(* ===== verification/ApiTypes.v ===== *)
(** * The types of the API

    [lib/api/types.gen.ts], type by type in dependency order: [Definition X] is
    the type [X] of the source.  A property [k?: t] is [opt t]; a map
    [{[key: string]: t}] is [TRecord t] (beside other properties, an index of
    [unknown] values allows any further property, as any object type does). *)

From S2P Require Import Prelude JsString ApiEnums Zod.

Definition ExecutionErrorType : ts_type :=
  TEnum (map ExecutionErrorType_value ExecutionErrorType_all).

Definition ExecutionStatus : ts_type :=
  TEnum (map ExecutionStatus_value ExecutionStatus_all).

Definition QueuePriority : ts_type :=
  TEnum (map QueuePriority_value QueuePriority_all).

Definition AdminExecutionResponse : ts_type :=
  TObject [
    ("execution_id"%js, TString);
    ("script"%js, TString);
    ("status"%js, ExecutionStatus);
    ("lang"%js, TString);
    ("lang_version"%js, TString);
    ("stdout"%js, TUnion [TString; TNull]);
    ("stderr"%js, TUnion [TString; TNull]);
    ("exit_code"%js, TUnion [TNumber; TNull]);
    ("error_type"%js, TUnion [ExecutionErrorType; TNull]);
    ("priority"%js, QueuePriority);
    ("user_id"%js, TUnion [TString; TNull]);
    ("created_at"%js, TString);
    ("updated_at"%js, TString)].
Definition zSystemErrorEvent : schema :=
  ZObject [
    ("event_id"%js, ZString []);
    ("event_type"%js, ZDefault (ZLiteral (LStr "system_error"%js)) (VStr "system_error"%js));
    ("event_version"%js, ZDefault (ZString []) (VStr "1.0"%js));
    ("timestamp"%js, ZDatetime);
    ("aggregate_id"%js, ZNullish (ZString []));
    ("metadata"%js, zEventMetadata);
    ("error_type"%js, ZOptional (ZString []));
    ("message"%js, ZOptional (ZString []));
    ("service_name"%js, ZOptional (ZString []));
    ("stack_trace"%js, ZNullish (ZString []))].

Definition zSystemSettingsSchemaInput : schema :=
  ZObject [
    ("max_timeout_seconds"%js, ZDefault (ZOptional (ZInt [Gte 1; Lte 3600])) (VInt 300));
    ("memory_limit"%js, ZDefault (ZOptional (ZString [])) (VStr "512Mi"%js));
    ("cpu_limit"%js, ZDefault (ZOptional (ZString [])) (VStr "2000m"%js));
    ("max_concurrent_executions"%js, ZDefault (ZOptional (ZInt [Gte 1; Lte 100])) (VInt 10));
    ("max_executions_per_user"%js, ZDefault (ZOptional (ZInt [Gte 1; Lte 1000])) (VInt 100));
    ("password_min_length"%js, ZDefault (ZOptional (ZInt [Gte 8; Lte 32])) (VInt 8));
    ("session_timeout_minutes"%js, ZDefault (ZOptional (ZInt [Gte 5; Lte 1440])) (VInt 60));
    ("max_login_attempts"%js, ZDefault (ZOptional (ZInt [Gte 3; Lte 10])) (VInt 5));
    ("lockout_duration_minutes"%js, ZDefault (ZOptional (ZInt [Gte 5; Lte 60])) (VInt 15))].

Definition zSystemSettingsSchemaOutput : schema :=
  ZObject [
    ("max_timeout_seconds"%js, ZDefault (ZInt [Gte 1; Lte 3600]) (VInt 300));
    ("memory_limit"%js, ZDefault (ZString []) (VStr "512Mi"%js));
    ("cpu_limit"%js, ZDefault (ZString []) (VStr "2000m"%js));
    ("max_concurrent_executions"%js, ZDefault (ZInt [Gte 1; Lte 100]) (VInt 10));
    ("max_executions_per_user"%js, ZDefault (ZInt [Gte 1; Lte 1000]) (VInt 100));
    ("password_min_length"%js, ZDefault (ZInt [Gte 8; Lte 32]) (VInt 8));
    ("session_timeout_minutes"%js, ZDefault (ZInt [Gte 5; Lte 1440]) (VInt 60));
    ("max_login_attempts"%js, ZDefault (ZInt [Gte 3; Lte 10]) (VInt 5));
    ("lockout_duration_minutes"%js, ZDefault (ZInt [Gte 5; Lte 60]) (VInt 15))].

Definition zTheme : schema :=
  ZEnum ["light"%js; "dark"%js; "system"%js].

Definition zThemeUpdateRequest : schema :=
  ZObject [
    ("theme"%js, zTheme)].

Definition zUnlockResponse : schema :=
  ZObject [
    ("user_id"%js, ZString []);
    ("message"%js, ZString [])].

Definition zUnreadCountResponse : schema :=
  ZObject [
    ("unread_count"%js, ZInt [])].

Definition zUserDeletedEvent : schema :=
  ZObject [
    ("event_id"%js, ZString []);
    ("event_type"%js, ZDefault (ZLiteral (LStr "user_deleted"%js)) (VStr "user_deleted"%js));
    ("event_version"%js, ZDefault (ZString []) (VStr "1.0"%js));
    ("timestamp"%js, ZDatetime);
    ("aggregate_id"%js, ZNullish (ZString []));
    ("metadata"%js, zEventMetadata);
    ("user_id"%js, ZOptional (ZString []));
    ("deleted_by"%js, ZNullish (ZString []));
    ("reason"%js, ZNullish (ZString []))].

Definition zUserEventCount : schema :=
  ZObject [
    ("user_id"%js, ZString []);
    ("event_count"%js, ZInt [])].

Definition zEventStatistics : schema :=
  ZObject [
    ("total_events"%js, ZInt []);
    ("events_by_type"%js, ZArray zEventTypeCount);
    ("events_by_service"%js, ZArray zServiceEventCount);
    ("events_by_hour"%js, ZArray zHourlyEventCount);
    ("top_users"%js, ZArray zUserEventCount);
    ("error_rate"%js, ZDefault (ZNumber []) (VInt 0));
    ("avg_processing_time"%js, ZDefault (ZNumber []) (VInt 0));
    ("start_time"%js, ZNullable ZDatetime);
    ("end_time"%js, ZNullable ZDatetime)].

Definition zEventStatsResponse : schema :=
  ZObject [
    ("total_events"%js, ZInt []);
    ("events_by_type"%js, ZArray zEventTypeCount);
    ("events_by_hour"%js, ZArray zHourlyEventCount);
    ("top_users"%js, ZArray zUserEventCount);
    ("error_rate"%js, ZNumber []);
    ("avg_processing_time"%js, ZNumber [])].

Definition zUserLoggedInEvent : schema :=
  ZObject [
    ("event_id"%js, ZString []);
    ("event_type"%js, ZDefault (ZLiteral (LStr "user_logged_in"%js)) (VStr "user_logged_in"%js));
    ("event_version"%js, ZDefault (ZString []) (VStr "1.0"%js));
    ("timestamp"%js, ZDatetime);
    ("aggregate_id"%js, ZNullish (ZString []));
    ("metadata"%js, zEventMetadata);
    ("user_id"%js, ZOptional (ZString []));
    ("login_method"%js, ZOptional zLoginMethod);
    ("ip_address"%js, ZNullish (ZString []));
    ("user_agent"%js, ZNullish (ZString []))].

Definition zUserLoggedOutEvent : schema :=
  ZObject [
    ("event_id"%js, ZString []);
    ("event_type"%js, ZDefault (ZLiteral (LStr "user_logged_out"%js)) (VStr "user_logged_out"%js));
    ("event_version"%js, ZDefault (ZString []) (VStr "1.0"%js));
    ("timestamp"%js, ZDatetime);
    ("aggregate_id"%js, ZNullish (ZString []));
    ("metadata"%js, zEventMetadata);
    ("user_id"%js, ZOptional (ZString []));
    ("logout_reason"%js, ZNullish (ZString []))].

Definition zUserLoginEvent : schema :=
  ZObject [
    ("event_id"%js, ZString []);
    ("event_type"%js, ZDefault (ZLiteral (LStr "user_login"%js)) (VStr "user_login"%js));
    ("event_version"%js, ZDefault (ZString []) (VStr "1.0"%js));
    ("timestamp"%js, ZDatetime);
    ("aggregate_id"%js, ZNullish (ZString []));
    ("metadata"%js, zEventMetadata);
    ("user_id"%js, ZOptional (ZString []));
    ("login_method"%js, ZOptional zLoginMethod);
    ("ip_address"%js, ZNullish (ZString []));
    ("user_agent"%js, ZNullish (ZString []))].

Definition zUserRateLimitConfigResponse : schema :=
  ZObject [
    ("user_id"%js, ZString []);
    ("bypass_rate_limit"%js, ZBoolean);
    ("global_multiplier"%js, ZNumber []);
    ("rules"%js, ZArray zRateLimitRuleResponse);
    ("created_at"%js, ZDatetime);
    ("updated_at"%js, ZDatetime);
    ("notes"%js, ZString [])].

Definition zRateLimitUpdateResponse : schema :=
  ZObject [
    ("user_id"%js, ZString []);
    ("updated"%js, ZBoolean);
    ("config"%js, zUserRateLimitConfigResponse)].

Definition zUserRateLimitsResponse : schema :=
  ZObject [
    ("user_id"%js, ZString []);
    ("rate_limit_config"%js, zUserRateLimitConfigResponse);
    ("current_usage"%js, ZRecord (ZString []) zEndpointUsageStats)].

Definition zUserRegisteredEvent : schema :=
  ZObject [
    ("event_id"%js, ZString []);
    ("event_type"%js, ZDefault (ZLiteral (LStr "user_registered"%js)) (VStr "user_registered"%js));
    ("event_version"%js, ZDefault (ZString []) (VStr "1.0"%js));
    ("timestamp"%js, ZDatetime);
    ("aggregate_id"%js, ZNullish (ZString []));
    ("metadata"%js, zEventMetadata);
    ("user_id"%js, ZOptional (ZString []));
    ("username"%js, ZOptional (ZString []));
    ("email"%js, ZOptional (ZString []))].

Definition zUserRole : schema :=
  ZEnum ["user"%js; "admin"%js; "moderator"%js].

Definition zLoginResponse : schema :=
  ZObject [
    ("message"%js, ZString []);
    ("username"%js, ZString []);
    ("role"%js, zUserRole);
    ("csrf_token"%js, ZString [])].

Definition zUserCreate : schema :=
  ZObject [
    ("username"%js, ZString []);
    ("email"%js, ZEmail);
    ("role"%js, ZDefault (ZOptional zUserRole) (VStr "user"%js));
    ("is_active"%js, ZDefault (ZOptional ZBoolean) (VBool true))].

Definition zUserResponse : schema :=
  ZObject [
    ("username"%js, ZString []);
    ("email"%js, ZEmail);
    ("role"%js, zUserRole);
    ("is_active"%js, ZBoolean);
    ("user_id"%js, ZString []);
    ("is_superuser"%js, ZBoolean);
    ("created_at"%js, ZDatetime);
    ("updated_at"%js, ZDatetime)].

Definition zUserListResponse : schema :=
  ZObject [
    ("users"%js, ZArray zUserResponse);
    ("total"%js, ZInt []);
    ("offset"%js, ZInt []);
    ("limit"%js, ZInt [])].

Definition zUserSettings : schema :=
  ZObject [
    ("user_id"%js, ZString []);
    ("theme"%js, ZDefault zTheme (VStr "system"%js));
    ("timezone"%js, ZDefault (ZString []) (VStr "UTC"%js));
    ("date_format"%js, ZDefault (ZString []) (VStr "YYYY-MM-DD"%js));
    ("time_format"%js, ZDefault (ZString []) (VStr "24h"%js));
    ("notifications"%js, zNotificationSettingsOutput);
    ("editor"%js, zEditorSettingsOutput);
    ("custom_settings"%js, ZRecord (ZString []) ZUnknown);
    ("version"%js, ZDefault (ZInt []) (VInt 1));
    ("created_at"%js, ZDatetime);
    ("updated_at"%js, ZDatetime)].

Definition zUserSettingsUpdate : schema :=
  ZObject [
    ("theme"%js, ZNullish zTheme);
    ("timezone"%js, ZNullish (ZString []));
    ("date_format"%js, ZNullish (ZString []));
    ("time_format"%js, ZNullish (ZString []));
    ("notifications"%js, ZNullish zNotificationSettingsInput);
    ("editor"%js, ZNullish zEditorSettingsInput);
    ("custom_settings"%js, ZNullish (ZRecord (ZString []) ZUnknown))].

Definition zUserSettingsUpdatedEvent : schema :=
  ZObject [
    ("event_id"%js, ZString []);
    ("event_type"%js, ZDefault (ZLiteral (LStr "user_settings_updated"%js))
      (VStr "user_settings_updated"%js));
    ("event_version"%js, ZDefault (ZString []) (VStr "1.0"%js));
    ("timestamp"%js, ZDatetime);
    ("aggregate_id"%js, ZNullish (ZString []));
    ("metadata"%js, zEventMetadata);
    ("user_id"%js, ZOptional (ZString []));
    ("changed_fields"%js, ZOptional (ZArray (ZString [])));
    ("reason"%js, ZNullish (ZString []))].

Definition zUserUpdate : schema :=
  ZObject [
    ("username"%js, ZNullish (ZString []));
    ("email"%js, ZNullish ZEmail);
    ("role"%js, ZNullish zUserRole);
    ("is_active"%js, ZNullish ZBoolean);
    ("password"%js, ZOptional ZNull)].

Definition zUserUpdatedEvent : schema :=
  ZObject [
    ("event_id"%js, ZString []);
    ("event_type"%js, ZDefault (ZLiteral (LStr "user_updated"%js)) (VStr "user_updated"%js));
    ("event_version"%js, ZDefault (ZString []) (VStr "1.0"%js));
    ("timestamp"%js, ZDatetime);
    ("aggregate_id"%js, ZNullish (ZString []));
    ("metadata"%js, zEventMetadata);
    ("user_id"%js, ZOptional (ZString []));
    ("updated_fields"%js, ZOptional (ZArray (ZString [])));
    ("updated_by"%js, ZNullish (ZString []))].

Definition zAdminUserOverview : schema :=
  ZObject [
    ("user"%js, zUserResponse);
    ("stats"%js, zEventStatistics);
    ("derived_counts"%js, zDerivedCounts);
    ("rate_limit_summary"%js, zRateLimitSummary);
    ("recent_events"%js, ZDefault (ZArray (ZUnion [zExecutionRequestedEvent;
      zExecutionAcceptedEvent; zExecutionQueuedEvent; zExecutionStartedEvent;
      zExecutionRunningEvent; zExecutionCompletedEvent; zExecutionFailedEvent;
      zExecutionTimeoutEvent; zExecutionCancelledEvent; zPodCreatedEvent; zPodScheduledEvent;
      zPodRunningEvent; zPodSucceededEvent; zPodFailedEvent; zPodTerminatedEvent; zPodDeletedEvent;
      zResultStoredEvent; zResultFailedEvent; zUserSettingsUpdatedEvent; zUserRegisteredEvent;
      zUserLoginEvent; zUserLoggedInEvent; zUserLoggedOutEvent; zUserUpdatedEvent;
      zUserDeletedEvent; zNotificationCreatedEvent; zNotificationSentEvent;
      zNotificationDeliveredEvent; zNotificationFailedEvent; zNotificationReadEvent;
      zNotificationAllReadEvent; zNotificationClickedEvent; zNotificationPreferencesUpdatedEvent;
      zScriptSavedEvent; zScriptDeletedEvent; zScriptSharedEvent; zSecurityViolationEvent;
      zRateLimitExceededEvent; zAuthFailedEvent; zResourceLimitExceededEvent; zQuotaExceededEvent;
      zSystemErrorEvent; zServiceUnhealthyEvent; zServiceRecoveredEvent; zDlqMessageReceivedEvent;
      zDlqMessageRetriedEvent; zDlqMessageDiscardedEvent])) (VArr []))].

Definition zEventBrowseResponse : schema :=
  ZObject [
    ("events"%js, ZArray (ZUnion [zExecutionRequestedEvent; zExecutionAcceptedEvent;
      zExecutionQueuedEvent; zExecutionStartedEvent; zExecutionRunningEvent;
      zExecutionCompletedEvent; zExecutionFailedEvent; zExecutionTimeoutEvent;
      zExecutionCancelledEvent; zPodCreatedEvent; zPodScheduledEvent; zPodRunningEvent;
      zPodSucceededEvent; zPodFailedEvent; zPodTerminatedEvent; zPodDeletedEvent;
      zResultStoredEvent; zResultFailedEvent; zUserSettingsUpdatedEvent; zUserRegisteredEvent;
      zUserLoginEvent; zUserLoggedInEvent; zUserLoggedOutEvent; zUserUpdatedEvent;
      zUserDeletedEvent; zNotificationCreatedEvent; zNotificationSentEvent;
      zNotificationDeliveredEvent; zNotificationFailedEvent; zNotificationReadEvent;
      zNotificationAllReadEvent; zNotificationClickedEvent; zNotificationPreferencesUpdatedEvent;
      zScriptSavedEvent; zScriptDeletedEvent; zScriptSharedEvent; zSecurityViolationEvent;
      zRateLimitExceededEvent; zAuthFailedEvent; zResourceLimitExceededEvent; zQuotaExceededEvent;
      zSystemErrorEvent; zServiceUnhealthyEvent; zServiceRecoveredEvent; zDlqMessageReceivedEvent;
      zDlqMessageRetriedEvent; zDlqMessageDiscardedEvent]));
    ("total"%js, ZInt []);
    ("skip"%js, ZInt []);
    ("limit"%js, ZInt [])].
----------------
### WHAT THE EXERCISE ASKS
For the material, state how many lines include the string "zPodTerminatedEvent"; the answer is that number alone.

### COMPLETED EXERCISE
2